## [Your goal]
Produce as output only the lines below starting at the line with "Lemma Finalize_Execute_ok i" and continuing through the line with "intros []. apply", each one exactly as written.

Saved data entries
-- Opening Marker --

Lemma ReleaseAfterConfirmation_ok r t h Q :
  ok h -> held h = None -> Confirmed r = true -> (exists id c est at_, lk_Events r = [TaskKilled id c est at_]) ->
  (forall h', ok h' -> held h' = None -> slots h' = S (slots h) ->
     metrics h' = ((if lk_TerminalPersisted r then 1 else 0) + metrics h)%nat -> Q h' tt) ->
  wpd (ReleaseAfterConfirmation r t) h Q.
Proof.
  intros Hok Hh Hc (id & c & est & at_ & Hev) HQ. unfold ReleaseAfterConfirmation. rewrite Hc. cbn [andb].
  destruct (lk_TerminalPersisted r); cbn [negb].
  - wp_cbn. apply wp_bind. eapply record_killed_ok; [done|done|]. intros h1 Hok1 Hh1 Hs1 Hm1.
    destruct (bool_decide _); repeat wp_step; apply HQ; by_cbn; cbn; congruence.
  - destruct (bool_decide _); repeat wp_step; apply HQ; by_cbn.
Qed.

(** What the callers can count on: one slot for a recorded end, statistics for a
    persisted one. *)
Definition releases (h h' : list event) (events : list Domain.Event) (err : option error) : Prop :=
  slots h' = ((if bool_decide (events = []) then 0 else 1) + slots h)%nat
  /\ metrics h' = ((if is_none err then 1 else 0) + metrics h)%nat.

Lemma Finalize_Execute_ok i h Q :
  ok h -> held h = None ->
  (forall h' out err, ok h' -> held h' = None -> releases h h' (fo_Events out) err -> Q h' (out, err)) ->
  wpd (Finalize_Execute i) h Q.
Proof.
  intros Hok Hh HQ. unfold Finalize_Execute. intros [present|err]; wp_cbn; [|by apply HQ].
  intros []. apply wp_bind. apply Finalize_executeLocked_ok; [by split|done|].
  intros h1 r err Hok1 (Hh1 & Hs1 & Hm1 & Hr & Hp & Hpr). cbn in Hs1, Hm1. wp_cbn. intros [].
  destruct (RecordExited r) eqn:E.
  - apply wp_bind. apply ReleaseAfterFinalization_ok; [by split|done|done|]. intros h2 Hok2 Hh2 Hs2 Hm2.
    cbn in Hs2, Hm2. wp_cbn. apply HQ; [done|done|]. unfold releases. rewrite Hs2, Hm2, Hp, Hs1, Hm1.
    symmetry in Hr. simplify_bool. by rewrite bool_decide_eq_false_2.
  - wp_cbn. apply HQ; [by split|done|]. unfold releases. cbn. rewrite Hs1, Hm1, <- Hp.
    destruct (lf_TerminalPersisted r); [by specialize (Hpr eq_refl)|]. symmetry in Hr. simplify_bool.
    by rewrite bool_decide_eq_true_2.
Qed.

-- Closing Marker --

## [Solution]
Lemma Finalize_Execute_ok i h Q :
  ok h -> held h = None ->
  (forall h' out err, ok h' -> held h' = None -> releases h h' (fo_Events out) err -> Q h' (out, err)) ->
  wpd (Finalize_Execute i) h Q.
Proof.
  intros Hok Hh HQ. unfold Finalize_Execute. intros [present|err]; wp_cbn; [|by apply HQ].
  intros []. apply wp_bind. apply Finalize_executeLocked_ok; [by split|done|].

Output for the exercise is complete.